WHAT IS EXPECTED: Once you reach the line containing "intros Hc. destruct" in the data below, restate each line word for word up to and including the one containing "Lemma follow_more ms".

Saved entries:
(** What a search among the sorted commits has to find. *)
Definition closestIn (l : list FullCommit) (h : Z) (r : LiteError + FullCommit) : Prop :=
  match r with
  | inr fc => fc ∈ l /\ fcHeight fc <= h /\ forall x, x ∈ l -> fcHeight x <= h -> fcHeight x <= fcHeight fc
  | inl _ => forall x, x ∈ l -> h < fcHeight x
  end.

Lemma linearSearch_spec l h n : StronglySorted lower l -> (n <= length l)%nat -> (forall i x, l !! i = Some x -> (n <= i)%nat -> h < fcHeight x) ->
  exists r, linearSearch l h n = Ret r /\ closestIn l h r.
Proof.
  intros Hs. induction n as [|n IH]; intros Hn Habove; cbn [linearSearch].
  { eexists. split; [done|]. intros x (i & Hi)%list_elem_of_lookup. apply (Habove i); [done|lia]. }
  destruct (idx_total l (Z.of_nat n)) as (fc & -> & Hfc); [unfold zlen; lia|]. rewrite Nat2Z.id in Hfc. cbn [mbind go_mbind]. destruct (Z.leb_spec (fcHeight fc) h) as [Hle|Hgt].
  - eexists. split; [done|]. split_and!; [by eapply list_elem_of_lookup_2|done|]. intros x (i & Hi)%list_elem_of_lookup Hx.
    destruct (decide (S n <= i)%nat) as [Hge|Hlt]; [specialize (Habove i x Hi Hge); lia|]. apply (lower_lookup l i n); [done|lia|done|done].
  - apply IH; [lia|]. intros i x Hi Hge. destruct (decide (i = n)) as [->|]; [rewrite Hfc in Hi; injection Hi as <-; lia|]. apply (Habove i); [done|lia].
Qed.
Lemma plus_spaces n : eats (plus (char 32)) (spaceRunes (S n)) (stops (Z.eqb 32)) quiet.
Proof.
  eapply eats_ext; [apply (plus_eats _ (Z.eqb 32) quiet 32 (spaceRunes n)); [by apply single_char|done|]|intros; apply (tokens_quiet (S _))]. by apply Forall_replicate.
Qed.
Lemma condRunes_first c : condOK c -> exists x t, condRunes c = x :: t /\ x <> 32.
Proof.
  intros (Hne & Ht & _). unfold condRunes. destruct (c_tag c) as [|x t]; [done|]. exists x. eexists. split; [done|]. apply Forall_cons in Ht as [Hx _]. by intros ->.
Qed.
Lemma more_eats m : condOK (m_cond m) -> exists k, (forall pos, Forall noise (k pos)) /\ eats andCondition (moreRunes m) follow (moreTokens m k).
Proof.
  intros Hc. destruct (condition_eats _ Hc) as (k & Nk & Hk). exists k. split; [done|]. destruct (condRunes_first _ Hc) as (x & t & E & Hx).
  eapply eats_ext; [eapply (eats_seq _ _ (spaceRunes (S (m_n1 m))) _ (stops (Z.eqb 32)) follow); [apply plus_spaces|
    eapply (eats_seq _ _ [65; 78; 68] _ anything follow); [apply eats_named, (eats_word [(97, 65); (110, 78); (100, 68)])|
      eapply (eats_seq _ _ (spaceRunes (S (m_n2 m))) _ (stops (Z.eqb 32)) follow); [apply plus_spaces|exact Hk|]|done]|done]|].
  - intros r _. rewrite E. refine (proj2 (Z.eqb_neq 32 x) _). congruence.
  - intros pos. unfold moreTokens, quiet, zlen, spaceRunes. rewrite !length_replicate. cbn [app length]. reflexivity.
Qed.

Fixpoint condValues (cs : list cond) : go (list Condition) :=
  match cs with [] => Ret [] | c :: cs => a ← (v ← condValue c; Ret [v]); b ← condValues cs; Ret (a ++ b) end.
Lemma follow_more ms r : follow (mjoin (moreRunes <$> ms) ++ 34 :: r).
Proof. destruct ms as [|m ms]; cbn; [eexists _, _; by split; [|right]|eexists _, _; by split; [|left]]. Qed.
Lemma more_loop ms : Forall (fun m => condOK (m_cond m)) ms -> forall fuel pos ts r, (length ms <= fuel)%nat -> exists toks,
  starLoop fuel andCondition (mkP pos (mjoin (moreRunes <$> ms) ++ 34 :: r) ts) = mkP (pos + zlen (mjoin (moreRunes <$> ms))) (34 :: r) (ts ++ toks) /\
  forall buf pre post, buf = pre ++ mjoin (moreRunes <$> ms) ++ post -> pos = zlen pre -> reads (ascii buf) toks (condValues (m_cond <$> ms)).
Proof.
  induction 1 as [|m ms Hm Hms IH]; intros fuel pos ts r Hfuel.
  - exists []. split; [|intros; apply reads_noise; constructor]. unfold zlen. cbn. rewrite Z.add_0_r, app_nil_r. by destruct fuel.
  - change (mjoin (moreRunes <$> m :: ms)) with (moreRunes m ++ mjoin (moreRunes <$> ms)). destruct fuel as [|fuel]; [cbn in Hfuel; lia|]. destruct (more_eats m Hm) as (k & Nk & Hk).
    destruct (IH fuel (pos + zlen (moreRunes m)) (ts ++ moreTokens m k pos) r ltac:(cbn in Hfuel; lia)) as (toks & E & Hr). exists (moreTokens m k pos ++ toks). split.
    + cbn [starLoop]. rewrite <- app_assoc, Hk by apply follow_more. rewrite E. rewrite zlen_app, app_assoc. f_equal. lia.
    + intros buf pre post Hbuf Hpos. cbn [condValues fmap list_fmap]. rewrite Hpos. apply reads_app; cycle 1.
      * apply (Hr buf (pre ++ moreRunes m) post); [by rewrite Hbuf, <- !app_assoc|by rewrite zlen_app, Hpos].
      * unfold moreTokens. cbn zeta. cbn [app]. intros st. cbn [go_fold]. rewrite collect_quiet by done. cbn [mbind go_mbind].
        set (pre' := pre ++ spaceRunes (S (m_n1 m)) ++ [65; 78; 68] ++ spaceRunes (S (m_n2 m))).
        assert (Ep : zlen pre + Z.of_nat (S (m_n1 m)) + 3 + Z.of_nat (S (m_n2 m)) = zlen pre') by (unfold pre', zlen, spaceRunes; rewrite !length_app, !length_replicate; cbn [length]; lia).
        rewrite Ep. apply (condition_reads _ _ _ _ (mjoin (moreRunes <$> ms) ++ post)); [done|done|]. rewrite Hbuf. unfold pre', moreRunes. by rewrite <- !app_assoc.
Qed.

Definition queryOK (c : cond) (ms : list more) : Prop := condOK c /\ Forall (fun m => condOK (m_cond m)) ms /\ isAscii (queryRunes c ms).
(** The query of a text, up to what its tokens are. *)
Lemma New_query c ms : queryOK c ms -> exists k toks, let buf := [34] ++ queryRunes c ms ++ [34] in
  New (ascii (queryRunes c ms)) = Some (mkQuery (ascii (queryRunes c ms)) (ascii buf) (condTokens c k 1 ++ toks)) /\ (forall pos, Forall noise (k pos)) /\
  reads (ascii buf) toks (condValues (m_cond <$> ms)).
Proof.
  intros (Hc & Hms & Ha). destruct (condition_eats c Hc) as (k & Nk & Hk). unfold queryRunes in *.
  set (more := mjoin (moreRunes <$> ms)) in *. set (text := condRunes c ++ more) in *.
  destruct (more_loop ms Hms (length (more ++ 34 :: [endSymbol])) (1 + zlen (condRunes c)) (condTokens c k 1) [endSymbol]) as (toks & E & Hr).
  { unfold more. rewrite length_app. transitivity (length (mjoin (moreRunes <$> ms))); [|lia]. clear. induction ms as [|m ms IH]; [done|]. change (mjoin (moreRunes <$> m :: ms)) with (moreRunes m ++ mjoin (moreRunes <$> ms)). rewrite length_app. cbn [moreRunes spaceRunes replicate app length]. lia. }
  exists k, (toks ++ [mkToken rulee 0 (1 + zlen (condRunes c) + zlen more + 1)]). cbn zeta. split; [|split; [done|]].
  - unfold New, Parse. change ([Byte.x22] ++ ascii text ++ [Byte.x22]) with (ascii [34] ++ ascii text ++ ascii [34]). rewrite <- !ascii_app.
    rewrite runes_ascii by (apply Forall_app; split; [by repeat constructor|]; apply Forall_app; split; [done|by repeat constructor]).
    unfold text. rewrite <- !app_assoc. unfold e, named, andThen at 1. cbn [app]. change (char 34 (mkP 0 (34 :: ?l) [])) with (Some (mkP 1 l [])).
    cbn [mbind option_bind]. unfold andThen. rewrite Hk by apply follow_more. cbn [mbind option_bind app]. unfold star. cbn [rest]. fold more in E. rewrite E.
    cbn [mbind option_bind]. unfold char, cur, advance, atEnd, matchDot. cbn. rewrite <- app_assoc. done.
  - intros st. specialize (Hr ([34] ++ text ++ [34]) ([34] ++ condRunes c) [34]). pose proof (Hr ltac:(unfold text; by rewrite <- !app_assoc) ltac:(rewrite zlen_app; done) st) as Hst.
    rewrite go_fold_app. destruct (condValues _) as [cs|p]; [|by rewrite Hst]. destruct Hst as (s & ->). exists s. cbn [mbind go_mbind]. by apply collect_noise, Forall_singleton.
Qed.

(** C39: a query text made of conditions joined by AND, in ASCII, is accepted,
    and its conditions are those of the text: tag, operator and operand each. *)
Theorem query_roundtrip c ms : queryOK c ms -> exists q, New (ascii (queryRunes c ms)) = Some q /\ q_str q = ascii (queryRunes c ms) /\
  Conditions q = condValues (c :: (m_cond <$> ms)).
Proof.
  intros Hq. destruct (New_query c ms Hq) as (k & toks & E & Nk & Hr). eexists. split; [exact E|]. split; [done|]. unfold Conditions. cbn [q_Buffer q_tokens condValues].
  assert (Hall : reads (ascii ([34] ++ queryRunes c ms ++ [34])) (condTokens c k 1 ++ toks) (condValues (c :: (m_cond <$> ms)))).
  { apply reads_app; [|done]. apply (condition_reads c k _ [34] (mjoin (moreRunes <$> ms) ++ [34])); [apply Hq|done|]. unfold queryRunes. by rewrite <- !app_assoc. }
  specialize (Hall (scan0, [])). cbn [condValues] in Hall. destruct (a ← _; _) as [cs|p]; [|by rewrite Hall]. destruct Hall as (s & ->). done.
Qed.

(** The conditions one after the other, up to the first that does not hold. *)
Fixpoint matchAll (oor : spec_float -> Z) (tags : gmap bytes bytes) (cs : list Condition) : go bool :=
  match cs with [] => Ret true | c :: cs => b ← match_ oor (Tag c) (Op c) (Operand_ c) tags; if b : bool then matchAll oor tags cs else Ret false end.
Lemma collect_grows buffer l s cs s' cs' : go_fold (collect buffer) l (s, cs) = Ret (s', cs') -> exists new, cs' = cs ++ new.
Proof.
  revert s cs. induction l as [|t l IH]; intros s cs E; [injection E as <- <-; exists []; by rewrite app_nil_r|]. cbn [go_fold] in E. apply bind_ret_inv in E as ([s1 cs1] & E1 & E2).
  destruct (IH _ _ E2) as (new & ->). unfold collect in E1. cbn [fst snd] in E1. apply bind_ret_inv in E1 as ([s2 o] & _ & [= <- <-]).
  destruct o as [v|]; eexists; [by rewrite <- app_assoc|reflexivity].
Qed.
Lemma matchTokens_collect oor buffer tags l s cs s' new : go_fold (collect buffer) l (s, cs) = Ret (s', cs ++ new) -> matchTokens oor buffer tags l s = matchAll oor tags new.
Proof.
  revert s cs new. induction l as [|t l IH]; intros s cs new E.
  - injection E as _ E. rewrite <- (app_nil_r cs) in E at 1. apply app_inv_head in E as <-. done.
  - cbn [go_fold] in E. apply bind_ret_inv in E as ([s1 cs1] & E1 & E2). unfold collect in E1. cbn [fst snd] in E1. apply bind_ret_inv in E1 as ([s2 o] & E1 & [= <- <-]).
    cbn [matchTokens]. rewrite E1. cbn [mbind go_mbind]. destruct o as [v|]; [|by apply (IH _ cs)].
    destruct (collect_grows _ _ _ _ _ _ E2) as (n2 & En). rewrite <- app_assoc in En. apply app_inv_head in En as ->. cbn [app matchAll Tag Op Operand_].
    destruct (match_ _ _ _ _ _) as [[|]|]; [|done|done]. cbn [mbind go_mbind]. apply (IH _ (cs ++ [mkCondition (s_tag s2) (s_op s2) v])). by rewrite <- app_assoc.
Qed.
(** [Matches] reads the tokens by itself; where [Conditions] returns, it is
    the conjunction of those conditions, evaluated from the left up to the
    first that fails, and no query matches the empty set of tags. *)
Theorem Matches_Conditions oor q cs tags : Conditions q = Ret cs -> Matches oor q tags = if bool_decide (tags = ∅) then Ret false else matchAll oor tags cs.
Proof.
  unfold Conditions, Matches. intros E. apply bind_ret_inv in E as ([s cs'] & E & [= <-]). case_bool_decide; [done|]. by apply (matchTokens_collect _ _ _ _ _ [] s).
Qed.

RESPONSE FOR THIS EXERCISE:
  intros Hc. destruct (condition_eats _ Hc) as (k & Nk & Hk). exists k. split; [done|]. destruct (condRunes_first _ Hc) as (x & t & E & Hx).
  eapply eats_ext; [eapply (eats_seq _ _ (spaceRunes (S (m_n1 m))) _ (stops (Z.eqb 32)) follow); [apply plus_spaces|
    eapply (eats_seq _ _ [65; 78; 68] _ anything follow); [apply eats_named, (eats_word [(97, 65); (110, 78); (100, 68)])|
      eapply (eats_seq _ _ (spaceRunes (S (m_n2 m))) _ (stops (Z.eqb 32)) follow); [apply plus_spaces|exact Hk|]|done]|done]|].
  - intros r _. rewrite E. refine (proj2 (Z.eqb_neq 32 x) _). congruence.
  - intros pos. unfold moreTokens, quiet, zlen, spaceRunes. rewrite !length_replicate. cbn [app length]. reflexivity.
Qed.

Fixpoint condValues (cs : list cond) : go (list Condition) :=
  match cs with [] => Ret [] | c :: cs => a ← (v ← condValue c; Ret [v]); b ← condValues cs; Ret (a ++ b) end.
Lemma follow_more ms r : follow (mjoin (moreRunes <$> ms) ++ 34 :: r).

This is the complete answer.